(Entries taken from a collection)
┏━━

Inductive PageHasher := Unkeyed | Keyed (pool_key : list N).

Definition hash_page `{Blake3} (h : PageHasher) (bytes : list N) : PageId :=
  match h with Unkeyed => blake3_hash bytes | Keyed key => blake3_keyed key bytes end.

Definition to_hex (id : list N) : text := flat_map (fun b => hex_digits 2 (Z.of_N b)) id.

Fixpoint from_hex_pairs (t : text) : option (list N) :=
  match t with
  | [] => Some []
  | [_] => None
  | a :: b :: t' =>
      match from_str_radix 16 256 [a; b], from_hex_pairs t' with
      | Some v, Some rest => Some (Z.to_N v :: rest)
      | _, _ => None
      end
  end.

Inductive PagerError :=
| PageNotFound (page_no : Z) (manifest : text)
| MissingPage (id : PageId)
| MissingManifest (what : text)
| CorruptPage (expected actual : PageId) (len : Z)
| PageTooLarge (actual page_size : Z)
| InvalidPageSize (size : Z)
| ManifestCodec_ (op : string)
| MalformedId (what : text)
| RefExists (kind name : string)
| NoSuchRef (kind name : string)
| PagerIo (path : Path) (source : IoError).

Definition from_hex (t : text) : result PagerError (list N) :=
  if negb (Nat.eqb (length t) 64) then Err (MalformedId t)
  else match from_hex_pairs t with Some id => Ok id | None => Err (MalformedId t) end.

Definition is_corruption (e : PagerError) : bool :=
  match e with CorruptPage _ _ _ | MissingPage _ => true | _ => false end.

(** ** Pages *)

Record Page := mkPage { page_id : PageId; page_bytes : list N }.

Definition page_new `{Blake3} (h : PageHasher) (bytes : list N) (page_size : Z) : result PagerError Page :=
  if page_size <? Z.of_nat (length bytes) then Err (PageTooLarge (Z.of_nat (length bytes)) page_size)
  else Ok (mkPage (hash_page h bytes) bytes).

Definition page_verify `{Blake3} (h : PageHasher) (id : PageId) (bytes : list N) : result PagerError Page :=
  let actual := hash_page h bytes in
  if bool_decide (actual = id) then Ok (mkPage id bytes)
  else Err (CorruptPage id actual (Z.of_nat (length bytes))).

Definition MIN_PAGE_SIZE : Z := 4 * 1024.
Definition MAX_PAGE_SIZE : Z := 16 * 1024 * 1024.

Definition validate_page_size (size : Z) : result PagerError unit :=
  if negb ((MIN_PAGE_SIZE <=? size) && (size <=? MAX_PAGE_SIZE)) || negb (2 ^ Z.log2 size =? size)
  then Err (InvalidPageSize size) else Ok tt.

(** ** Manifests *)

Definition MAX_OVERLAY_DEPTH : Z := 8.
Definition MANIFEST_FORMAT_VERSION : Z := 2.

Abbreviation PageMap := (gmap Z PageId).
Abbreviation PageChanges := (gmap Z (option PageId)).

Inductive ManifestBody :=
| Flat (pages : PageMap)
| Overlay (base : ManifestId) (changes : PageChanges).

Record Manifest := mkManifest {
  format_version : Z;
  body : ManifestBody;
  parent : option ManifestId;
  created_at_ms : Z;
  schema_version : Z;
  page_size : Z;
  depth : Z;
  page_count : Z;
}.

#[export] Instance ManifestBody_eq_dec : EqDecision ManifestBody.
Proof. solve_decision. Defined.
#[export] Instance Manifest_eq_dec : EqDecision Manifest.
Proof. solve_decision. Defined.

(** The third-party serialisation of a manifest. *)
Class ManifestCodec := { manifest_encode : Manifest -> list N; manifest_decode : list N -> option Manifest }.

Definition manifest_empty (size : Z) : Manifest :=
  mkManifest MANIFEST_FORMAT_VERSION (Flat ∅) None 0 0 size 0 0.

Definition overlay_base (m : Manifest) : option ManifestId :=
  match body m with Flat _ => None | Overlay base _ => Some base end.

Definition flat_pages (m : Manifest) : option PageMap :=
  match body m with Flat pages => Some pages | Overlay _ _ => None end.

Definition manifest_changes (m : Manifest) : option PageChanges :=
  match body m with Flat _ => None | Overlay _ changes => Some changes end.

(** What a manifest says of a page on its own: [Some None] is a removal. *)
Definition local_lookup (m : Manifest) (page_no : Z) : option (option PageId) :=
  match body m with Flat pages => Some (pages !! page_no) | Overlay _ changes => changes !! page_no end.

Definition apply_change (page_no : Z) (content : option PageId) (pages : PageMap) : PageMap :=
  match content with Some id => <[page_no := id]> pages | None => delete page_no pages end.

Definition apply_changes (changes : PageChanges) (pages : PageMap) : PageMap := map_fold apply_change pages changes.

Definition overlay_on (base_id : ManifestId) (base : Manifest) (changes : PageChanges) (count now : Z) : Manifest :=
  mkManifest MANIFEST_FORMAT_VERSION (Overlay base_id changes) (Some base_id) now
    (schema_version base) (page_size base) (depth base + 1) count.

Definition flatten_onto (base_id : ManifestId) (base : Manifest) (resolved : PageMap) (changes : PageChanges) (now : Z) : Manifest :=
  let pages := apply_changes changes resolved in
  mkManifest MANIFEST_FORMAT_VERSION (Flat pages) (Some base_id) now
    (schema_version base) (page_size base) 0 (Z.of_nat (size pages)).

Definition must_flatten (m : Manifest) : bool := MAX_OVERLAY_DEPTH <=? depth m.

(** The entries of a map of pages in the order of a [BTreeMap]. *)
Definition page_le {A} (x y : Z * A) : Prop := x.1 <= y.1.
#[export] Instance page_le_dec {A} : RelDecision (@page_le A) := fun x y => decide (x.1 <= y.1).
Definition ascending {A} (m : gmap Z A) : list (Z * A) := merge_sort page_le (map_to_list m).

(** ** The stores of pages and of manifests *)

Definition cas_put (page : Page) (v : Vfs) : Vfs * result PagerError unit :=
  let path := PagePath (page_id page) in
  if vfs_exists path v then (v, Ok tt)
  else let '(v, r) := vfs_atomic_write path (page_bytes page) v in (v, map_err (PagerIo path) r).

Definition cas_get `{Blake3} (h : PageHasher) (id : PageId) (v : Vfs) : result PagerError Page :=
  match vfs_read (PagePath id) v with
  | Ok bytes => page_verify h id bytes
  | Err NoSuchFile => Err (MissingPage id)
  | Err e => Err (PagerIo (PagePath id) e)
  end.

Definition cas_list (v : Vfs) : list PageId := (map_to_list (d_pages (vfs_disk v))).*1.

Section pager.
Context `{Blake3} `{ManifestCodec}.

Definition manifest_id (m : Manifest) : ManifestId := blake3_hash (manifest_encode m).

Definition manifests_put (m : Manifest) (v : Vfs) : Vfs * result PagerError ManifestId :=
  let id := manifest_id m in
  let path := ManifestPath id in
  if vfs_exists path v then (v, Ok id)
  else let '(v, r) := vfs_atomic_write path (manifest_encode m) v in
       (v, map_err (PagerIo path) (map_ok (fun _ => id) r)).

Definition manifests_get (id : ManifestId) (v : Vfs) : result PagerError Manifest :=
  match vfs_read (ManifestPath id) v with
  | Err NoSuchFile => Err (MissingManifest (to_hex id))
  | Err e => Err (PagerIo (ManifestPath id) e)
  | Ok bytes =>
      match manifest_decode bytes with
      | None => Err (ManifestCodec_ "decode")
      | Some m =>
          let actual := manifest_id m in
          if bool_decide (actual = id) then Ok m
          else Err (MissingManifest (to_hex id ++ tx " (bytes on disk hash to " ++ to_hex actual ++ tx ")"))
      end
  end.

Definition manifests_contains (id : ManifestId) (v : Vfs) : bool := vfs_exists (ManifestPath id) v.
Definition manifests_list (v : Vfs) : list ManifestId := (map_to_list (d_manifests (vfs_disk v))).*1.

(** ** The pager *)

Record StoreConfig := mkConfig { cfg_page_size : Z; cfg_hasher : PageHasher; cfg_pool : string }.

Record Pager := mkPager {
  pins : gmap PageId Z;
  cache : gmap ManifestId Manifest;
  p_head : ManifestId;
  config : StoreConfig;
}.

Record Txn := mkTxn { writes : PageChanges; txn_base : ManifestId; pinned : list PageId }.

Definition set_head (id : ManifestId) (p : Pager) : Pager := mkPager (pins p) (cache p) id (config p).

Definition CACHE_CAPACITY : Z := 2048.

Definition cache_insert (id : ManifestId) (m : Manifest) (p : Pager) : Pager :=
  let entries := if CACHE_CAPACITY <=? Z.of_nat (size (cache p)) then ∅ else cache p in
  mkPager (pins p) (<[id := m]> entries) (p_head p) (config p).

Definition cache_forget (id : ManifestId) (p : Pager) : Pager :=
  mkPager (pins p) (delete id (cache p)) (p_head p) (config p).

Definition pin (id : PageId) (p : Pager) : Pager :=
  mkPager (<[id := default 0 (pins p !! id) + 1]> (pins p)) (cache p) (p_head p) (config p).

Definition unpin (id : PageId) (p : Pager) : Pager :=
  match pins p !! id with
  | None => p
  | Some count =>
      let count := Z.max 0 (count - 1) in
      mkPager (if count =? 0 then delete id (pins p) else <[id := count]> (pins p)) (cache p) (p_head p) (config p)
  end.

Definition assemble (cfg : StoreConfig) (v : Vfs) : Vfs * result PagerError Pager :=
  let '(v, r) := manifests_put (manifest_empty (cfg_page_size cfg)) v in
  (v, let? head := r in Ok (mkPager ∅ ∅ head cfg)).

(** Opening creates the two directories, which are not files. *)
Definition open_with (cfg : StoreConfig) (v : Vfs) : Vfs * result PagerError Pager :=
  match validate_page_size (cfg_page_size cfg), vfs_create_dir_all v with
  | Err e, _ => (v, Err e)
  | _, Err e => (v, Err (PagerIo CheckpointPath e))
  | Ok _, Ok _ => assemble cfg v
  end.

(** ** Reading manifests *)

Definition fetch (p : Pager) (id : ManifestId) (v : Vfs) : result PagerError Manifest :=
  match cache p !! id with Some hit => Ok hit | None => manifests_get id v end.

(** What [fetch] leaves in the cache. *)
Definition fetch_fill (id : ManifestId) (v : Vfs) (p : Pager) : Pager :=
  match cache p !! id, manifests_get id v with None, Ok m => cache_insert id m p | _, _ => p end.

Definition too_deep : text := tx "overlay chain exceeds the maximum depth of 8".

(** The overlays from a manifest down to the flat one.  A chain of ten is
    refused, so the fuel never runs out. *)
Fixpoint chain_from (fuel : nat) (p : Pager) (id : ManifestId) (chain : list Manifest) (current : Manifest) (v : Vfs) :
    result PagerError (list Manifest * Manifest) :=
  match overlay_base current with
  | None => Ok (chain, current)
  | Some base =>
      let chain := chain ++ [current] in
      let? next := fetch p base v in
      if MAX_OVERLAY_DEPTH + 1 <? Z.of_nat (length chain)
      then Err (MissingManifest (take 12 (to_hex id) ++ tx ": " ++ too_deep))
      else match fuel with
           | O => Err (MissingManifest (take 12 (to_hex id) ++ tx ": " ++ too_deep))
           | S fuel => chain_from fuel p id chain next v
           end
  end.

Definition apply_overlay (pages : PageMap) (m : Manifest) : PageMap :=
  match manifest_changes m with Some changes => apply_changes changes pages | None => pages end.

Definition resolve_manifest (p : Pager) (id : ManifestId) (m : Manifest) (v : Vfs) : result PagerError PageMap :=
  let? '(chain, bottom) := chain_from 9 p id [] m v in
  Ok (fold_left apply_overlay (rev chain) (default ∅ (flat_pages bottom))).

Definition resolve (p : Pager) (id : ManifestId) (v : Vfs) : result PagerError PageMap :=
  let? m := manifests_get id v in resolve_manifest p id m v.

(** One page through the chain; [hops] counts the manifests left behind. *)
Fixpoint lookup_from (fuel : nat) (p : Pager) (current : Manifest) (page_no hops : Z) (v : Vfs) : result PagerError (option PageId) :=
  match local_lookup current page_no with
  | Some answer => Ok answer
  | None =>
      match overlay_base current with
      | None => Ok None
      | Some base =>
          let hops := hops + 1 in
          if MAX_OVERLAY_DEPTH + 1 <? hops then Err (MissingManifest too_deep)
          else let? next := fetch p base v in
               match fuel with
               | O => Err (MissingManifest too_deep)
               | S fuel => lookup_from fuel p next page_no hops v
               end
      end
  end.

┗━━

** Exercise brief **
The entries above hold a line with "(PagePath id) e)" and a later line with "Definition manifest_id (m". Write out exactly those lines and all lines between, nothing more.

** Written answer **
  | Err e => Err (PagerIo (PagePath id) e)
  end.

Definition cas_list (v : Vfs) : list PageId := (map_to_list (d_pages (vfs_disk v))).*1.

Section pager.
Context `{Blake3} `{ManifestCodec}.

Definition manifest_id (m : Manifest) : ManifestId := blake3_hash (manifest_encode m).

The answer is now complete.